From the records below, please repeat exactly the line that has "assert (row_version r", the line that has "apply (Ha i", and every line between them, and nothing else.

[[ ENTRIES SHOWN open ]]

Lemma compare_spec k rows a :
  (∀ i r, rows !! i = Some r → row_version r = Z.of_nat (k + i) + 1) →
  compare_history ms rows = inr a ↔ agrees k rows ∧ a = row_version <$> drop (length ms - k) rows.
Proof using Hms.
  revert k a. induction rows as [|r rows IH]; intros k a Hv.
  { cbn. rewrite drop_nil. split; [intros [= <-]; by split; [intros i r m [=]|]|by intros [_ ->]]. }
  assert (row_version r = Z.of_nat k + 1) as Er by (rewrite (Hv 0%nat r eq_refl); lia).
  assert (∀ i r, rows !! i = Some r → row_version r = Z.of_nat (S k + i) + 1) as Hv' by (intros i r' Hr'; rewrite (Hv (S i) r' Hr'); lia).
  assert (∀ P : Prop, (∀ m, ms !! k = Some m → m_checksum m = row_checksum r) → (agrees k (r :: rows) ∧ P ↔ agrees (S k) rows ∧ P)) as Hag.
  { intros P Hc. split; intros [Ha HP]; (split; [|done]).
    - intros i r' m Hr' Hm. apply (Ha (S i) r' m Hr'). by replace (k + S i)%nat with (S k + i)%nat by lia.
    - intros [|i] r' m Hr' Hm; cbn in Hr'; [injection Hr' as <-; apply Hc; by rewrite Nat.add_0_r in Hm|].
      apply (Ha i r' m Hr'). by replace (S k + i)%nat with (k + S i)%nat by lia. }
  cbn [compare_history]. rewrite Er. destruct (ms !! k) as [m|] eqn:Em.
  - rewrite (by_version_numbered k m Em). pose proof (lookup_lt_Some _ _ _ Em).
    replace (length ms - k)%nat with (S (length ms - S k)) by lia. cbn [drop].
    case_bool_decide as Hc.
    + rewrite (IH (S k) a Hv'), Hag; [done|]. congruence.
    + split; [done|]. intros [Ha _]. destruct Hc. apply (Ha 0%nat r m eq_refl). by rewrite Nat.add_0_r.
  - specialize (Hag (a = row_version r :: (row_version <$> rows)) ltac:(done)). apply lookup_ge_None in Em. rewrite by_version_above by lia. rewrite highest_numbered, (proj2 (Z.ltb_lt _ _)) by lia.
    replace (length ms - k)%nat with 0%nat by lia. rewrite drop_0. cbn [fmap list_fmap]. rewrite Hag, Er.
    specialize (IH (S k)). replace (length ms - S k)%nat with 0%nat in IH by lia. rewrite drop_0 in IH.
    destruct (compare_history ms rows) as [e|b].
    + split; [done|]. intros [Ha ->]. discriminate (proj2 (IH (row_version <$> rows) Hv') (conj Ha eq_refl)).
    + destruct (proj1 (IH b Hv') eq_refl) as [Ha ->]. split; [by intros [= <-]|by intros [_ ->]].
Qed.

[[ ENTRIES SHOWN closed ]]
[[ ENTRIES SHOWN open ]]

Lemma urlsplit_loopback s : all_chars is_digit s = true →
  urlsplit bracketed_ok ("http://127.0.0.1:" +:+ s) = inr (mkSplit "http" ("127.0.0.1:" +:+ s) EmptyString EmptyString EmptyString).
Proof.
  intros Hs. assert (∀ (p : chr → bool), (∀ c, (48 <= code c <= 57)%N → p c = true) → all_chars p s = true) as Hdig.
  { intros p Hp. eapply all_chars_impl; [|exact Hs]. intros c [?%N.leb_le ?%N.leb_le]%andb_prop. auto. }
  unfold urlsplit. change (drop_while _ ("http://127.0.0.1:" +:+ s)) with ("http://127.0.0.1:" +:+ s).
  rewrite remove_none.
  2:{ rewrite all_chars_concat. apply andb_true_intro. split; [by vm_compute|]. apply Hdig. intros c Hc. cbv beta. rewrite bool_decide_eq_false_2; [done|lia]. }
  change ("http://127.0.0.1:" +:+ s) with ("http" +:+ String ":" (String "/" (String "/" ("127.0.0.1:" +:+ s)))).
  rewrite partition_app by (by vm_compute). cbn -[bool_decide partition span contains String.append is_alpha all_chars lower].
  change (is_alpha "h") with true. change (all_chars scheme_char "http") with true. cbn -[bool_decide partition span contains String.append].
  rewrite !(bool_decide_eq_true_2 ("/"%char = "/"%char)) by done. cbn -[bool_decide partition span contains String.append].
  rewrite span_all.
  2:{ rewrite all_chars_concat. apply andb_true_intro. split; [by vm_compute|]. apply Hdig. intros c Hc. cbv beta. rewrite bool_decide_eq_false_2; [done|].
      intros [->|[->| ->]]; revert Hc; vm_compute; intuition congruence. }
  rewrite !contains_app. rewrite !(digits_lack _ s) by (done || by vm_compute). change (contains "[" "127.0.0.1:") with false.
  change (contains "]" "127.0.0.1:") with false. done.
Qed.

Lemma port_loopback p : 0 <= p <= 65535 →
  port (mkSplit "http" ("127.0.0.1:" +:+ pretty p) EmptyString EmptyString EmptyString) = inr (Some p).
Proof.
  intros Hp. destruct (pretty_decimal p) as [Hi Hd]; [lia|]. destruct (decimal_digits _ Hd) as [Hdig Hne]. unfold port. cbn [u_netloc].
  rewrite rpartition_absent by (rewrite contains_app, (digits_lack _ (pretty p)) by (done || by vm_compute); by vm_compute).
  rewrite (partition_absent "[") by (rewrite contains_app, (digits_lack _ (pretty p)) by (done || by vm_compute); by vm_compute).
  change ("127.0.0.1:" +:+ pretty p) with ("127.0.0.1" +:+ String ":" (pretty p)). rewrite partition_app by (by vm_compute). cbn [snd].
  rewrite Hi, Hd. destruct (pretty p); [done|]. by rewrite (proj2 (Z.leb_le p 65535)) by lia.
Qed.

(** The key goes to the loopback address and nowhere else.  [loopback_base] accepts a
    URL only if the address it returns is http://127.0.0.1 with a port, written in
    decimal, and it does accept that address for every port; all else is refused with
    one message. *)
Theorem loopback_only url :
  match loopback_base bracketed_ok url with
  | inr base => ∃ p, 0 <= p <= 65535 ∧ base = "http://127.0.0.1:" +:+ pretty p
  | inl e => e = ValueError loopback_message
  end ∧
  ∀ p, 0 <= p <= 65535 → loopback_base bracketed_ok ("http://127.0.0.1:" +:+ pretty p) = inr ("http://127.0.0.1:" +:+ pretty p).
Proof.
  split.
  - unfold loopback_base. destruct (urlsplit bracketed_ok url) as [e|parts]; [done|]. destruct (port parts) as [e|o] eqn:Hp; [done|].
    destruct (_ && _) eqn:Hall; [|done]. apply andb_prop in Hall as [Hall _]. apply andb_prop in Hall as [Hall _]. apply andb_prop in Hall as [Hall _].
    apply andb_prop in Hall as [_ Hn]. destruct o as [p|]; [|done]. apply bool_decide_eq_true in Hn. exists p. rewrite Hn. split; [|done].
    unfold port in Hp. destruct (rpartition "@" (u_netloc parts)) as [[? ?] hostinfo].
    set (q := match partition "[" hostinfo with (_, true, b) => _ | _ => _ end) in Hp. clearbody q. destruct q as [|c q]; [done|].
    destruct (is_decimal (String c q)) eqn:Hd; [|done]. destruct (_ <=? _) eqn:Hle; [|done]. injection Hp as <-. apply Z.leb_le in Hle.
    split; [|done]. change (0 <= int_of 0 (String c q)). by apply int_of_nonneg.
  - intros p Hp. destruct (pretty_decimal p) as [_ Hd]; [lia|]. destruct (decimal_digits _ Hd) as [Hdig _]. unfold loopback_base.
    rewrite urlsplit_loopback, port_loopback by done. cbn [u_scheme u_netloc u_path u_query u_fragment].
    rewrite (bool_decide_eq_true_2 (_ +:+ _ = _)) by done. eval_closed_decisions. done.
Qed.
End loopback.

[[ ENTRIES SHOWN closed ]]

COMPLETED EXERCISE
  assert (row_version r = Z.of_nat k + 1) as Er by (rewrite (Hv 0%nat r eq_refl); lia).
  assert (∀ i r, rows !! i = Some r → row_version r = Z.of_nat (S k + i) + 1) as Hv' by (intros i r' Hr'; rewrite (Hv (S i) r' Hr'); lia).
  assert (∀ P : Prop, (∀ m, ms !! k = Some m → m_checksum m = row_checksum r) → (agrees k (r :: rows) ∧ P ↔ agrees (S k) rows ∧ P)) as Hag.
  { intros P Hc. split; intros [Ha HP]; (split; [|done]).
    - intros i r' m Hr' Hm. apply (Ha (S i) r' m Hr'). by replace (k + S i)%nat with (S k + i)%nat by lia.
    - intros [|i] r' m Hr' Hm; cbn in Hr'; [injection Hr' as <-; apply Hc; by rewrite Nat.add_0_r in Hm|].
      apply (Ha i r' m Hr'). by replace (S k + i)%nat with (k + S i)%nat by lia. }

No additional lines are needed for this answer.